Tuttavia il dato più importante risiede nel fatto che la sola grande personalità che si sia opposta, e in maniera sferzante e radicale a tutto ciò, sia stato inequivocabilmente Pier Paolo Pasolini. Uomo di sinistra anche lui (e nessuno lo vuole catturare ideologicamente da qualche altra parte), ma violento e appassionato assertore di una libertà culturale, di una “diversità diversa”, di un teatro politico “non di chi la pensa come me”; ovvero del fatto che “i tempi di Brecht siano assolutamente finiti”, e soprattutto accusatore deciso, nel suo dramma intitolato Calderón, di tutti coloro che siano dediti ai cosiddetti “balletti brechtiani dei marxisti amari”. Rileggere quel testo, e insieme tutto il teatro e l’idea teatrale di Pasolini, certamente potrà essere assai istruttivo per cercare di incamminarci verso una nuova strada, per segnare una nuova epoca dell’impegno teatrale che, come in Schiller, si possa dire “etico-estetica”, e non più ideologica, come a mio avviso è stato (in maniera difficile e complessa da interpretare, ma di fatto è stato così) nel XX secolo. E proprio per questo motivo l’unico modo di poter affrontare il problema politico contingente - quello appunto sulla destra o sinistra - è in realtà proprio l’opposto: vale a dire la necessità di rivolgersi a tutte le forze politiche democratiche che ci rappresentano, quindi alla destra, al centro e alla sinistra, per cercare di creare una larga e grande intesa che sola ci potrà riscontrare, e forse salvare, in questo momento di assoluta emergenza. Perché non dimentichiamoci che siamo, già da anni, in un clima di fortissima emergenza culturale (non soltanto per il teatro), ma è significativo che proprio dal Teatro nasca questa protesta, come sta accadendo in questi ultimi mesi al Teatro Valle di Roma.

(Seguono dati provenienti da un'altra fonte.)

Lemma default_page_effect c q r :
  c = HttpStatus_NotFound ∨ c = HttpStatus_MethodNotAllowed → fresh_response q r →
  ∃ r', GenerateDefaultResponsePage c r [] [] = Ret r' ∧ answerable q r'.
Proof.
  intros Hc [Hwf Hv Hl _ _].
  destruct (append_wf "Content-Type" 4 (chars_of "text/html") r Hwf) as (h & He & Hwf' & Hf);
    [lia|known|by apply ascii_of|apply (bool_decide_unpack _); vm_compute; exact I..|].
  unfold GenerateDefaultResponsePage. change (headers_ (resp_msg r)) with (resp_headers r). rewrite He. cbn [obind].
  assert (Hcl : field_value kContentLength (fields_ h) = None).
  { rewrite Hf, field_value_snoc, Hl. unfold same_name. by rewrite decide_False by (vm_compute; discriminate). }
  destruct Hwf' as [Hh' Hf' Hc' _ _].
  assert (Hst : known_status c) by (destruct Hc as [->| ->]; apply (bool_decide_unpack _); vm_compute; exact I).
  rewrite !decide_True by done. rewrite (sf_text _ (status_ok _ Hst)). cbn [obind]. eexists. split; [done|].
  split; [|exact Hv|exact Hst|].
  - split; [exact Hh'|exact Hf'|exact Hc'|exact I|done].
  - unfold length_fillable. replace (bodiless _) with false by (by destruct Hc as [->| ->]). by left.
Qed.

Lemma page_promise c :
  c = HttpStatus_NotFound ∨ c = HttpStatus_MethodNotAllowed →
  method_promise (λ _ r g, r' ←! GenerateDefaultResponsePage c r [] []; Ret (r', g)).
Proof.
  intros Hc q r g _ Hr Hg. destruct (default_page_effect c q r Hc Hr) as (r' & -> & Ha). done.
Qed.

Lemma MethodNotAllowed_promise : method_promise MethodNotAllowed_page.
Proof. apply page_promise. by right. Qed.

Lemma NotFound_promise : method_promise NotFound_page.
Proof. apply page_promise. by left. Qed.

Lemma Service_new_promise : service_promise Service_new.
Proof.
  split; simpl; [apply Forall_nil; exact I|apply map_Forall_empty|apply Forall_nil; exact I|apply Forall_nil; exact I|].
  exact NotFound_promise.
Qed.

Lemma with_OnGet_promise f : method_promise f → handler_promise (Methods (with_OnGet f)).
Proof.
  intros Hf. pose proof MethodNotAllowed_promise. cbn. repeat (apply Forall_cons; split; [assumption|]).
  apply Forall_nil. exact I.
Qed.

Lemma with_OnPost_promise f : method_promise f → handler_promise (Methods (with_OnPost f)).
Proof.
  intros Hf. pose proof MethodNotAllowed_promise. cbn. repeat (apply Forall_cons; split; [assumption|]).
  apply Forall_nil. exact I.
Qed.

Lemma HandleRequest_promise h : handler_promise h → method_promise (HandleRequest h).
Proof.
  destruct h as [m|f]; [|done]. intros Hm q r g. unfold HandleRequest.
  destruct (list_find _ (kHandlers m)) as [[i [m' f]]|] eqn:E; [|apply MethodNotAllowed_promise].
  apply list_find_Some in E as (Hi & _). cbn [handler_promise] in Hm. rewrite Forall_fmap, Forall_lookup in Hm. exact (Hm i _ Hi q r g).
Qed.

Lemma routes_promise s path h : service_promise s → routes s path h → handler_promise h.
Proof.
  intros [_ He Hp Hr _] [h' Hl|l1 p h' l2 _ Hl _ _|l1 re h' l2 _ _ Hl _ _].
  - by apply (He path).
  - rewrite Hl in Hp. apply Forall_app in Hp as [_ Hp]. by apply Forall_inv in Hp.
  - rewrite Hl in Hr. apply Forall_app in Hr as [_ Hr]. by apply Forall_inv in Hr.
Qed.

Personalmente sono stato più volte al Valle, e più di una volta ho parlato con i giovani occupanti, specificando loro proprio quanto ho detto sopra: di considerare le giuste richieste (problema etico, problema della legge sul teatro, di una “Nuova Drammaturgia”, mancato ricambio generazionale ecc.) come questioni etico-estetiche e non ideologiche; mi sto sforzando di dire loro che, se pure avessero riferimenti politici vicini alla sinistra, non dovrebbero considerare le loro giuste richieste culturali e teatrali a suffragio di quella parte politica. Anzi, che si specifichi bene e programmaticamente come tale protesta non sia “né di destra né di sinistra”; altrimenti, beh il rischio è proprio quello paventato da Pasolini! Il rischio è quello di assistere ad una serie ulteriore di “balletti brechtiani dei marxisti amari”, che purtroppo si sono espressi più volte nel nostro paese, fino a quello che anni fa veniva chia- mato il movimento dei “girotondini”.

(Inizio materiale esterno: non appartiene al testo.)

(* ===== verification/ConnHandler.v ===== *)
(** * Serving a connection: flare/rpc/internal/normal_connection_handler.{h,cc}

    The handler of a connection cuts messages off the bytes that have arrived and
    starts a fiber for each; a fiber parses its message, calls the service and
    writes the response.  The fibers that have been started are part of the
    state, and any of them can be the next to run.

    The protocols of the connection are HTTP/1.1 objects and the service is the
    HTTP service, as in the cache; their messages are all of the type [Single],
    so that the part for streams is not reached.  [admits] stands for the answers
    of [Server::OnNewCall], which depend on the other connections.  Tracing and
    the binary log are left out.

    [OnDataArrival_terminates] holds for any bytes; [connection_stream]
    says that each complete request gets its fiber, in order, and what is
    incomplete stays; [run_fiber_answers] that a fiber writes the response of the
    service, if it gives one. *)

From Stdlib Require Import Ascii.
From S2P Require Import Prelude Regex FlareString Buffer FlareHashMap HttpHeaders HttpTypes HttpIo HttpIoProofs HttpService.

#[local] Open Scope string_scope.
#[local] Open Scope list_scope.
#[local] Open Scope Z_scope.

(** [ProcessingStatus] of the handler and [DataConsumptionStatus]. *)
Inductive PacketStatus := P_Success | P_Error | P_Saturated | P_SuppressRead.
Inductive DataConsumptionStatus := D_Ready | D_SuppressRead | D_Error.

(** [packets] counts the calls of [OnNewCall]; [written] has what was given to
    [StreamConnection::Write], and [closing] counts the calls of
    [Server::OnConnectionClosed]. *)
Record Connection := mkConn {
  protocols : list Http11Protocol;
  ever_succeeded_cut_msg_ : bool;
  last_protocol_ : nat;
  errno_ : bool;
  packets : nat;
  fibers : list (nat * OnWireMessage);
  ongoing_requests_ : Z;
  written : list NoncontiguousBuffer;
  closing : nat;
}.

Definition Connection_new (ps : list Http11Protocol) : Connection := mkConn ps false 0 false 0 [] 0 [] 0.

Section conn.
Context {G : Type} `{Compressors} (svc : Service G) (block_size : Z) (admits : nat → bool).
Implicit Types (c : Connection) (nb : NoncontiguousBuffer).

(** ** Cutting messages *)

(** [protocol->TryCutMessage] for the protocol at an index. *)
Definition cut_with (i : nat) c nb : outcome (MessageCutStatus * Connection * NoncontiguousBuffer * option OnWireMessage) :=
  p ←! deref (protocols c !! i);
  r ←! TryCutMessage p nb (errno_ c);
  Ret (cut_status r,
       mkConn (<[i := cut_protocol r]> (protocols c)) (ever_succeeded_cut_msg_ c) (last_protocol_ c) (cut_errno r) (packets c)
         (fibers c) (ongoing_requests_ c) (written c) (closing c),
       cut_buffer r, cut_message r).

Definition TryCutMessageUsingLastProtocol c nb :
    outcome (MessageCutStatus * Connection * NoncontiguousBuffer * option (nat * OnWireMessage)) :=
  if negb (ever_succeeded_cut_msg_ c) then Abort
  else if negb (last_protocol_ c <? length (protocols c))%nat then Abort
  else
    '(rc, c', nb', msg) ←! cut_with (last_protocol_ c) c nb;
    match rc with
    | Cut_OK => m ←! deref msg; Ret (Cut_OK, c', nb', Some (last_protocol_ c, m))
    | NotIdentified | NeedMore => Ret (NeedMore, c', nb', None)
    | ProtocolMismatch => Ret (ProtocolMismatch, c', nb', None)
    | Cut_Error => Ret (Cut_Error, c', nb', None)
    end.

Definition use_protocol (i : nat) c : Connection :=
  mkConn (protocols c) true i (errno_ c) (packets c) (fibers c) (ongoing_requests_ c) (written c) (closing c).

(** The loop over the protocols, of which [n] are left. *)
Fixpoint detect (n index : nat) (ever_need_more : bool) c nb :
    outcome (PacketStatus * Connection * NoncontiguousBuffer * option (nat * OnWireMessage)) :=
  match n with
  | O => Ret (if ever_need_more then P_Saturated else P_Error, c, nb, None)
  | S n' =>
      '(rc, c', nb', msg) ←! cut_with index c nb;
      match rc with
      | Cut_OK => m ←! deref msg; Ret (P_Success, use_protocol index c', nb', Some (index, m))
      | NeedMore => Ret (P_Saturated, c', nb', None)
      | Cut_Error => Ret (P_Error, c', nb', None)
      | NotIdentified => detect n' (S index) true c' nb'
      | ProtocolMismatch => detect n' (S index) ever_need_more c' nb'
      end
  end.

Definition Conn_TryCutMessage c nb :
    outcome (PacketStatus * Connection * NoncontiguousBuffer * option (nat * OnWireMessage)) :=
  if ever_succeeded_cut_msg_ c then
    '(rc, c', nb', msg) ←! TryCutMessageUsingLastProtocol c nb;
    match rc with
    | Cut_OK => Ret (P_Success, c', nb', msg)
    | Cut_Error => Ret (P_Error, c', nb', None)
    | NeedMore => Ret (P_Saturated, c', nb', None)
    | ProtocolMismatch => detect (length (protocols c')) 0 false c' nb'
    | NotIdentified => Abort
    end
  else detect (length (protocols c)) 0 false c nb.

(** ** Rejecting a call *)

Definition Conn_WriteMessage (m : Message) c : outcome Connection :=
  nb ←! WriteMessage block_size m;
  Ret (mkConn (protocols c) (ever_succeeded_cut_msg_ c) (last_protocol_ c) (errno_ c) (packets c) (fibers c)
         (ongoing_requests_ c) (written c ++ [nb]) (closing c)).

(** [MessageFactory::null_factory], which is what the HTTP protocol has. *)
Definition NullFactory_Create : option Message := None.

Definition WriteOverloaded c : outcome Connection :=
  match NullFactory_Create with
  | Some m => Conn_WriteMessage m c
  | None => Ret c
  end.

Definition ServiceOverloaded c : outcome Connection := WriteOverloaded c.

(** ** Starting a fiber *)

Definition Conn_OnNewCall c : bool * Connection :=
  if admits (packets c) then
    (true, mkConn (protocols c) (ever_succeeded_cut_msg_ c) (last_protocol_ c) (errno_ c) (S (packets c))
             (fibers c) (u64 (ongoing_requests_ c + 1)) (written c) (closing c))
  else
    (false, mkConn (protocols c) (ever_succeeded_cut_msg_ c) (last_protocol_ c) (errno_ c) (S (packets c))
              (fibers c) (ongoing_requests_ c) (written c) (closing c)).

Definition StartFiberDetached (f : nat * OnWireMessage) c : Connection :=
  mkConn (protocols c) (ever_succeeded_cut_msg_ c) (last_protocol_ c) (errno_ c) (packets c)
    (fibers c ++ [f]) (ongoing_requests_ c) (written c) (closing c).

Definition ProcessOnePacket c nb : outcome (PacketStatus * Connection * NoncontiguousBuffer) :=
  '(rc, c', nb', msg) ←! Conn_TryCutMessage c nb;
  match rc with
  | P_Error => Ret (P_Error, c', nb')
  | P_Saturated => Ret (P_Saturated, c', nb')
  | P_Success =>
      f ←! deref msg;
      let '(admitted, c1) := Conn_OnNewCall c' in
      c2 ←! (if negb admitted then ServiceOverloaded c1 else Ret (StartFiberDetached f c1));
      Ret (P_Success, c2, nb')
  | P_SuppressRead => Abort
  end.

(** Each round that goes on has taken a message off the buffer. *)
Fixpoint OnDataArrival_loop (fuel : nat) (ever_suppressed : bool) c nb :
    outcome (DataConsumptionStatus * Connection * NoncontiguousBuffer) :=
  match fuel with
  | O => Fuel
  | S fuel' =>
      empty ←! NB_Empty nb;
      if empty then Ret (if ever_suppressed then D_SuppressRead else D_Ready, c, nb)
      else
        '(rc, c', nb') ←! ProcessOnePacket c nb;
        match rc with
        | P_Success => OnDataArrival_loop fuel' ever_suppressed c' nb'
        | P_Error => Ret (D_Error, c', nb')
        | P_SuppressRead => OnDataArrival_loop fuel' true c' nb'
        | P_Saturated => Ret (if ever_suppressed then D_SuppressRead else D_Ready, c', nb')
        end
  end.

Definition OnDataArrival c nb := OnDataArrival_loop (S (Z.to_nat (ByteSize nb))) false c nb.

(** ** Calling the service *)

(** [http::Service::Inspect]. *)
Definition Inspect (m : Message) : option HttpRequest :=
  match m with HttpRequestMessage r => Some r | HttpResponseMessage _ => None end.

Definition close_connection c : Connection :=
  mkConn (protocols c) (ever_succeeded_cut_msg_ c) (last_protocol_ c) (errno_ c) (packets c) (fibers c)
    (ongoing_requests_ c) (written c) (S (closing c)).

(** [late] is whether the request has waited for longer than the server
    allows. *)
Definition ServiceFastCall (late : bool) (f : nat * OnWireMessage) c (g : G) : outcome (Connection * G) :=
  if late then c' ←! WriteOverloaded c; Ret (c', g)
  else
    p ←! deref (protocols c !! f.1);
    '(parsed, _) ←! TryParse p f.2 false;
    match parsed with
    | None => Ret (c, g)
    | Some m =>
        match Inspect m with
        | None => Ret (c, g)
        | Some request =>
            '(status, response, g') ←! FastCall svc request g;
            c' ←! (match response with
                   | Some r => Conn_WriteMessage (HttpResponseMessage r) c
                   | None => Ret c
                   end);
            c'' ←! (match status with Overloaded => WriteOverloaded c' | _ => Ret c' end);
            Ret (match status with Completed => close_connection c'' | _ => c'' end, g')
        end
    end.

Definition Conn_OnCallCompletion c : outcome Connection :=
  if negb (0 <? ongoing_requests_ c) then Abort
  else Ret (mkConn (protocols c) (ever_succeeded_cut_msg_ c) (last_protocol_ c) (errno_ c) (packets c) (fibers c)
              (u64 (ongoing_requests_ c - 1)) (written c) (closing c)).

(** The fiber at position [i] runs to its end. *)
Definition run_fiber (late : bool) (i : nat) c (g : G) : outcome (Connection * G) :=
  f ←! deref (fibers c !! i);
  let c0 := mkConn (protocols c) (ever_succeeded_cut_msg_ c) (last_protocol_ c) (errno_ c) (packets c)
              (delete i (fibers c)) (ongoing_requests_ c) (written c) (closing c) in
  '(c1, g') ←! ServiceFastCall late f c0 g;
  c2 ←! Conn_OnCallCompletion c1;
  Ret (c2, g').
End conn.

Section started.
Context (admits : nat → bool).

(** What becomes of a message: a fiber when the server admits the call;
    otherwise the HTTP protocol has no message to say so, and it is dropped. *)
Definition start_fiber (f : nat * OnWireMessage) (c : Connection) : Connection :=
  if admits (packets c) then
    mkConn (protocols c) (ever_succeeded_cut_msg_ c) (last_protocol_ c) (errno_ c) (S (packets c))
      (fibers c ++ [f]) (u64 (ongoing_requests_ c + 1)) (written c) (closing c)
  else
    mkConn (protocols c) (ever_succeeded_cut_msg_ c) (last_protocol_ c) (errno_ c) (S (packets c))
      (fibers c) (ongoing_requests_ c) (written c) (closing c).

Lemma ProcessOnePacket_eq block_size c nb :
  ProcessOnePacket block_size admits c nb =
  ('(rc, c', nb', msg) ←! Conn_TryCutMessage c nb;
   match rc with
   | P_Error => Ret (P_Error, c', nb')
   | P_Saturated => Ret (P_Saturated, c', nb')
   | P_Success => f ←! deref msg; Ret (P_Success, start_fiber f c', nb')
   | P_SuppressRead => Abort
   end).
Proof.
  unfold ProcessOnePacket. destruct (Conn_TryCutMessage c nb) as [[[[rc c'] nb'] msg]| | | |]; try reflexivity.
  cbn [obind]. destruct rc; try reflexivity. destruct msg as [f|]; [|reflexivity]. cbn [deref obind].
  unfold Conn_OnNewCall, start_fiber. by destruct (admits (packets c')).
Qed.
End started.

Tutto ciò è più vicino a Nanni Moretti (con la grande stima e simpatia che ho sempre avuto per lui) che a Pasolini, e rischia di rimanere in quell’alveo minimalistico che sembra aver sostituito l’ideologia. Qualcuno ha detto che la protesta del Valle possa apparire come una “spettacolarizzazione” della protesta, che poi nulla ha a che fare col teatro. E così Peter Stein ha detto giustamente che, una volta finita la protesta, bisogna cominciare a farlo questo teatro; e in tale ambito accade sempre (soprattutto in Italia) che tutti, proprio tutti, “vogliano fare Amleto”; anche le donne, ha aggiunto Stein! Ma al di là di questa “etica dell’attore”, che nel nostro Paese sarebbe bene ricercare sempre più (anche perché si tratta del primo principio autenticamente politico), c’è un rischio ben più grande, e riguarda ormai quel regime globale di totalitarismo spettacolare nel quale, neanche troppo lentamente, l’umanità si sta inoltrando.

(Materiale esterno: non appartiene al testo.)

Lemma ReadAtMost_loop_spec fuel : ∀ max_bytes left bytes_read io to,
  (length (incoming io) < fuel)%nat → 0 ≤ left → bytes_read + left = max_bytes → nb_inv to → byte_size_ to + left < 2 ^ 64 →
  ∃ io' to' st d, ReadAtMost_loop block_size fuel max_bytes left bytes_read io to = Ret (io', to', st, bytes_read + size_of d) ∧
    read_all left io to io' to' st d.
Proof.
  induction fuel as [|fuel IH]; intros max_bytes left bytes_read io to Hfuel Hl Hmax Hto Hsz; [lia|]. cbn [ReadAtMost_loop].
  destruct (Z.eqb_spec left 0) as [->|Hne].
  { rewrite (proj2 (Z.eqb_eq _ _)) by lia. exists io, to, MaxBytesRead, []. cbn. split; [by rewrite Z.add_0_r|]. split; [done|]. by rewrite app_nil_r. }
  destruct (ReadAtMostPartial_spec left io to) as (io' & to' & r & sr & -> & Hto' & Hr & Hv); [lia|done|done|]. cbn [obind].
  destruct r as [data| |].
  2:{ exists io', to', Drained, []. destruct Hr as [Hi Hc]. cbn. rewrite Z.add_0_r. split; [done|]. split; [done|]. rewrite app_nil_r. split; [done|]. split; [done|]. split; [cbn; lia|done]. }
  2:{ exists io', to', ReadError, []. destruct Hr as [Hi Hc]. cbn. rewrite Z.add_0_r. split; [done|]. split; [done|]. rewrite app_nil_r. split; [done|]. split; [done|]. split; [cbn; lia|eauto]. }
  destruct Hr as (Hd & Hi & Hc & Hs). destruct data as [|x data].
  { exists io', to', PeerClosing, []. cbn. rewrite Z.add_0_r. split; [done|]. split; [done|]. split; [done|]. split; [done|]. split; [cbn; lia|eauto]. }
  rewrite (proj2 (Z.leb_le _ _) Hd). destruct sr.
  - rewrite (proj2 (Z.ltb_lt _ _)) by (by apply Hs). exists io', to', Drained, (x :: data). split; [done|]. split; [done|]. split; [done|]. split; [done|]. split; [by apply Hs|done].
  - assert (Hlen := f_equal length Hi). rewrite length_app in Hlen. cbn [length] in Hlen.
    destruct (IH max_bytes (left - size_of (x :: data)) (bytes_read + size_of (x :: data)) io' to') as (io2 & to2 & st & d & -> & Hto2 & Hi2 & Hc2 & Hst & Hlast); [lia|lia|lia|done| |].
    { rewrite (nbi_size _ Hto'), Hc, length_app. rewrite (nbi_size _ Hto) in Hsz. lia. }
    exists io2, to2, st, ((x :: data) ++ d). rewrite length_app. split; [do 2 f_equal; lia|]. split; [done|]. split; [by rewrite Hi, Hi2, app_assoc|].
    split; [by rewrite Hc2, Hc, app_assoc|]. split; [|done]. rewrite length_app. destruct st; lia.
Qed.

Lemma ReadAtMost_spec fuel max_bytes io to :
  (length (incoming io) < fuel)%nat → 0 ≤ max_bytes → nb_inv to → byte_size_ to + max_bytes < 2 ^ 64 →
  ∃ io' to' st d, ReadAtMost block_size fuel max_bytes io to = Ret (io', to', st, size_of d) ∧ read_all max_bytes io to io' to' st d.
Proof. intros Hf Hm Hto Hsz. by apply (ReadAtMost_loop_spec fuel max_bytes max_bytes 0). Qed.
End read_spec.

(** ** What [OnReadable] does *)

Section readable.
Context {I : Type} `{IO : StreamIo I} `{!StreamIoSpec I} (block_size : Z) (Hblock : 0 < block_size).
Context {U : Type} (OnDataArrival : U → NoncontiguousBuffer → outcome (DataConsumptionStatus * U * NoncontiguousBuffer)).
Context (read_buffer_size : Z) (Hsize : 0 < read_buffer_size < 2 ^ 64).

(** What holds of the handler, the bytes in the buffer and the bytes to come, before
    and after the handler is called. *)
Context (pre post : U → chars → chars → Prop).
Context (Hread : ∀ h b d t, post h b (d ++ t) → pre h (b ++ d) t) (Hempty : ∀ h t, pre h [] t → post h [] t).
Context (Hhandler : ∀ h nb t, pre h (contents nb) t → nb_inv nb → contents nb ≠ [] →
  ∃ st h' nb', OnDataArrival h nb = Ret (st, h', nb') ∧ nb_inv nb' ∧ byte_size_ nb' ≤ byte_size_ nb ∧ post h' (contents nb') t).
Implicit Types (c : reader (I := I) (U := U)).

Definition after c (P : U → chars → chars → Prop) : Prop := P (handler c) (contents (read_buffer_ c)) (incoming (stream_io c)).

Qui non si tratta delle televisioni di Berlusconi o di chi, anche a Sinistra, ne ha fatto o ne farà uso: si tratta dell’unica e univoca realtà comunicativa in cui si esprime il nichilismo nella sua fase matura. Se Dio e la tecnica sono, per Emanuele Severino, le due espressioni del nichilismo metafisico, oggi siamo già nello stadio avanzato in cui la spettacolarità si è imposta come terzo e risolutivo momento di questa “follia dell’Occidente”, come la chiama sempre Severino. Pertanto è chiaro che il Teatro, nella sua semplice e ontologica accezione di opera d’arte vivente “hic et nunc”, proprio nel suo ribadire le semplici coordinate spazio-temporali dell’uomo-artista, attore e spettatore, possa rappresentare un principio eminentemente politico che, contrapponendosi a questo immane terrorismo e totalitarismo della spettacolarità, possa indicare - 25 secoli dopo Eschilo - una vera e propria rinascita della democrazia.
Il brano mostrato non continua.